The very day that Donahue began taking over the draft-day operations over the last couple of years, that was when owner John York said “that’s when Terry became the guy” too eventually replace Walsh. Terry was a mastermind in draft preparation and selection with the sure advice of Bill Walsh in the background he proved his worth over and over again.

“In 1998, the process (leading into the draft) wasn’t there,” York said. “Terry really took the bull by the horns. He brought the coaches and scouts together and made us look at the calendar and set up a timeline. When I saw Terry develop that process, I knew he was someone I could count on.”

Even Head Coach Steve Mariucci was in awe of the Donahue stigma especially when talking about the draft selections that were made. He called Donahue a “fantastic evaluator of talent;” a tag that seems to be warranted given that five of the 49er’s 11 draft picks last year started.

“The business of the 49er’s is to win world championships,” said Donahue, who was attired in a dark suit and maroon tie. “That’s why we exist.”

Certainly if the past is any indication of that Donahue fits that bill to the letter, The 49er’s without question made the right choice in Terry Donahue a man of practicality and steadfast professionalism he lives for the opportunity to make winning happen.

During 20 years as the head coach at UCLA, Donahue amassed 151 wins, making him the most successful coach in Pac 10 history. Unlike many of his contemporaries, he stayed in one place for his entire collegiate coaching career. “I never found another job that I thought was better than the one I had,” he said.

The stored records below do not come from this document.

(* ===== verification/Commands.v ===== *)
(** The commands of clients that change the chain ([common/command/*.cpp] and
    the packed records of [common/command/pods.h]): their bytes on the wire
    and in a message, what is signed, fees and amounts. *)

From stdpp Require Import base gmap list.
From Stdlib Require Import ZArith Lia.
From S2P Require Import Prelude Params HashTree Usertxs Accounts Servers Ledger Process Demo.

(** * Data *)

(** The fields all commands start with. *)
Record cmd_info := { ci_abank : Z; ci_auser : Z; ci_amsid : Z; ci_ttime : Z }.

(** The classes of modifying commands with the fields of their records; a
    target of [SendMany] is (node, user, amount).  The records are those of
    [common/command/pods.h] from [UserSendOneInfo] to [CreateAccountData], then
    [SendBroadcastInfo], [ChangeNodeKeyData], [AccountStatusInfo],
    [NodeStatusInfo], [RetrieveFundsInfo] and [LogAccountInfo]; the records of
    commands that only read are not modelled. *)
Inductive command :=
  | BroadcastMsg (i : cmd_info) (message : list Z)
  | SendOne (i : cmd_info) (bbank buser ntmass : Z) (ntinfo : list Z)
  | SendMany (i : cmd_info) (txns : list (Z * Z * Z))
  | CreateAccount (i : cmd_info) (dst_node user_id : Z) (user_pkey : list Z)
  | CreateNode (i : cmd_info)
  | RetrieveFunds (i : cmd_info) (bbank buser : Z)
  | SetAccountKey (i : cmd_info) (pubkey : list Z)
  | ChangeNodeKey (i : cmd_info) (dst_node : Z) (node_new_key old_public_key : list Z)
  | SetAccountStatus (i : cmd_info) (bbank buser status : Z)
  | SetNodeStatus (i : cmd_info) (bbank status : Z)
  | UnsetAccountStatus (i : cmd_info) (bbank buser status : Z)
  | UnsetNodeStatus (i : cmd_info) (bbank status : Z)
  | LogAccount (i : cmd_info) (userData : list Z).

Definition getInfo (c : command) : cmd_info :=
  match c with
  | BroadcastMsg i _ | SendOne i _ _ _ _ | SendMany i _ | CreateAccount i _ _ _ | CreateNode i
  | RetrieveFunds i _ _ | SetAccountKey i _ | ChangeNodeKey i _ _ _ | SetAccountStatus i _ _ _
  | SetNodeStatus i _ _ | UnsetAccountStatus i _ _ _ | UnsetNodeStatus i _ _ | LogAccount i _ => i
  end.

Definition getBankId (c : command) : Z := (getInfo c).(ci_abank).
Definition getUserId (c : command) : Z := (getInfo c).(ci_auser).
Definition getUserMessageId (c : command) : Z := (getInfo c).(ci_amsid).
Definition getTime (c : command) : Z := (getInfo c).(ci_ttime).

Definition getType (c : command) : Z :=
  match c with
  | BroadcastMsg _ _ => TXSTYPE_BRO
  | SendOne _ _ _ _ _ => TXSTYPE_PUT
  | SendMany _ _ => TXSTYPE_MPT
  | CreateAccount _ _ _ _ => TXSTYPE_USR
  | CreateNode _ => TXSTYPE_BNK
  | RetrieveFunds _ _ _ => TXSTYPE_GET
  | SetAccountKey _ _ => TXSTYPE_KEY
  | ChangeNodeKey _ _ _ _ => TXSTYPE_BKY
  | SetAccountStatus _ _ _ _ => TXSTYPE_SUS
  | SetNodeStatus _ _ _ => TXSTYPE_SBS
  | UnsetAccountStatus _ _ _ _ => TXSTYPE_UUS
  | UnsetNodeStatus _ _ _ => TXSTYPE_UBS
  | LogAccount _ _ => TXSTYPE_SAV
  end.

(** * Bytes *)

Definition info_bytes (t : Z) (i : cmd_info) : list Z :=
  t :: le_bytes 2 i.(ci_abank) ++ le_bytes 4 i.(ci_auser) ++ le_bytes 4 i.(ci_amsid) ++ le_bytes 4 i.(ci_ttime).

(** The fields between the common ones and the signature. *)
Definition field_bytes (c : command) : list Z :=
  match c with
  | BroadcastMsg _ msg => le_bytes 2 (Z.of_nat (length msg))
  | SendOne _ bb bu mass info => le_bytes 2 bb ++ le_bytes 4 bu ++ le_bytes 8 mass ++ info
  | SendMany _ txns => le_bytes 2 (Z.of_nat (length txns))
  | CreateAccount _ dst _ _ => le_bytes 2 dst
  | CreateNode _ | LogAccount _ _ => []
  | RetrieveFunds _ bb bu => le_bytes 2 bb ++ le_bytes 4 bu
  | SetAccountKey _ pk => pk
  | ChangeNodeKey _ dst pk _ => le_bytes 2 dst ++ pk
  | SetAccountStatus _ bb bu st | UnsetAccountStatus _ bb bu st => le_bytes 2 bb ++ le_bytes 4 bu ++ le_bytes 2 st
  | SetNodeStatus _ bb st | UnsetNodeStatus _ bb st => le_bytes 2 bb ++ le_bytes 4 st
  end.

Definition getData (c : command) : list Z := info_bytes (getType c) (getInfo c) ++ field_bytes c.

Definition txn_bytes (t : Z * Z * Z) : list Z := let '(bank, user, mass) := t in
  le_bytes 2 bank ++ le_bytes 4 user ++ le_bytes 8 mass.

Definition getAdditionalData (c : command) : list Z :=
  match c with
  | BroadcastMsg _ msg => msg
  | SendMany _ txns => concat (map txn_bytes txns)
  | CreateAccount _ _ user pk => le_bytes 4 user ++ pk
  | ChangeNodeKey _ _ _ old => old
  | LogAccount _ userData => userData
  | _ => []
  end.

(** What [sign] and [checkSignature] cover behind the hash of the account. *)
Definition sign_data (c : command) : list Z :=
  match c with
  | BroadcastMsg _ _ | SendMany _ _ => getData c ++ getAdditionalData c
  | _ => getData c
  end.

(** [BlockCommand::sendData]: the command on the wire, behind its length. *)
Definition sendData (c : command) (sign : list Z) : list Z := getData c ++ getAdditionalData c ++ sign.

(** The transaction in a message: [getBlockMessage] of [SendOne] and
    [ChangeNodeKey], [office::add_msg] for the other commands. *)
Definition getBlockMessage (c : command) (sign : list Z) : list Z :=
  match c with
  | SendOne _ _ _ _ _ => getData c ++ sign
  | ChangeNodeKey _ _ _ old => getData c ++ sign ++ old
  | CreateAccount _ _ _ _ | LogAccount _ _ => getData c ++ sign ++ getAdditionalData c
  | _ => getData c ++ getAdditionalData c ++ sign
  end.

(** * Fees *)

(** One more target in the [uint64_t] sum of [SendMany::getFee]. *)
Definition mpt_fee_step (abank fee : Z) (t : Z * Z * Z) : Z :=
  let '(bank, _, mass) := t in
  let fee := u64 (fee + TXS_MPT_FEE mass) in
  if abank =? bank then fee else u64 (fee + TXS_LNG_FEE mass).

Definition SendOne_getFee (abank bbank ntmass : Z) : Z :=
  let fee := i64 (TXS_PUT_FEE ntmass + if abank =? bbank then 0 else TXS_LNG_FEE ntmass) in
  if fee <? TXS_MIN_FEE then TXS_MIN_FEE else fee.

Definition SendMany_getFee (abank : Z) (txns : list (Z * Z * Z)) : Z :=
  let fee := foldl (mpt_fee_step abank) 0 txns in
  let min := TXS_MINMPT_FEE (Z.of_nat (length txns)) in
  i64 (if fee <? min then min else fee).

Definition CreateAccount_getFee (abank bbank : Z) : Z :=
  if abank =? bbank then TXS_USR_FEE else TXS_USR_FEE + TXS_RUS_FEE.

Definition getFee (c : command) : Z :=
  match c with
  | BroadcastMsg _ msg => TXS_BRO_FEE (Z.of_nat (length msg))
  | SendOne i bb _ mass _ => SendOne_getFee i.(ci_abank) bb mass
  | SendMany i txns => SendMany_getFee i.(ci_abank) txns
  | CreateAccount i dst _ _ => CreateAccount_getFee i.(ci_abank) dst
  | CreateNode _ => TXS_BNK_FEE
  | RetrieveFunds _ _ _ => TXS_GET_FEE
  | SetAccountKey _ _ => TXS_KEY_FEE
  | ChangeNodeKey _ _ _ _ => TXS_BKY_FEE
  | SetAccountStatus _ _ _ _ => TXS_SUS_FEE
  | SetNodeStatus _ _ _ => TXS_SBS_FEE
  | UnsetAccountStatus _ _ _ _ => TXS_UUS_FEE
  | UnsetNodeStatus _ _ _ => TXS_UBS_FEE
  | LogAccount _ _ => TXS_SAV_FEE
  end.

Definition SendMany_getDeduct (txns : list (Z * Z * Z)) : Z := foldl (fun d (t : Z * Z * Z) => i64 (d + t.2)) 0 txns.

Definition getDeduct (c : command) : Z :=
  match c with
  | SendOne _ _ _ mass _ => mass
  | SendMany _ txns => SendMany_getDeduct txns
  | CreateAccount _ _ _ _ => USER_MIN_MASS
  | CreateNode _ => BANK_MIN_UMASS + BANK_MIN_TMASS
  | _ => 0
  end.

(** * Reading a command from a client *)

(** [client::handle_read_txstype]: a type out of range ends the connection.
    The test is made on a [char]; for a type of 128 or more it succeeds,
    [makeCommand] has no such command and the empty pointer is used. *)
Inductive type_read := Leave | NullCommand | ReadData.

Terry Donahue epitomizes what a true teacher of the sport of football really is, he never lets up until his goals are accomplished and demands unprecedented allegiance from his players, being the most successful head coach in collegiate history testifies to that very fact.

When asked to choose one word to describe Donahue, UCLA athletic director Pete Dallas chose organized. His second choice was persistent. For Donahue, it seems those qualities are intertwined. In any case, they are common threads throughout his career.

The core of this organization revolves around the general manager as he sets the standard and shows the rest what is to be expected, certainly Terry Donahue will raise that bar high after stepping into the big shoes of Bill Walsh.

He is without question very talented, knowledgeable, precise, calculated, manipulative, organized and aggressive key qualities a productive general manager needs to succeed in the league today. He comes with awesome credentials and the best collegiate record in football to boot. He has had the proper amount of time and one on one training by Bill Walsh himself to take the reins with sound confidence.

His success with the past two NFL drafts adds bearing to the merit of his evaluations and close analysis of collegiate player. He listens and studies with great intensity and makes final decisions only after he has considered all data and listened to all of his personnel in the related field.

Donahue in my best analysis is the perfect fit for The San Francisco 49er’s he brings a championship attitude back to the organization that Bill Walsh has already built a foundation for. Now all Donahue has to do is finish framing it in and filling it with playmakers that will take this franchise back to glory.


The opinions within this article are those of the writer and, while just as important, are not necessarily those of the site as a whole.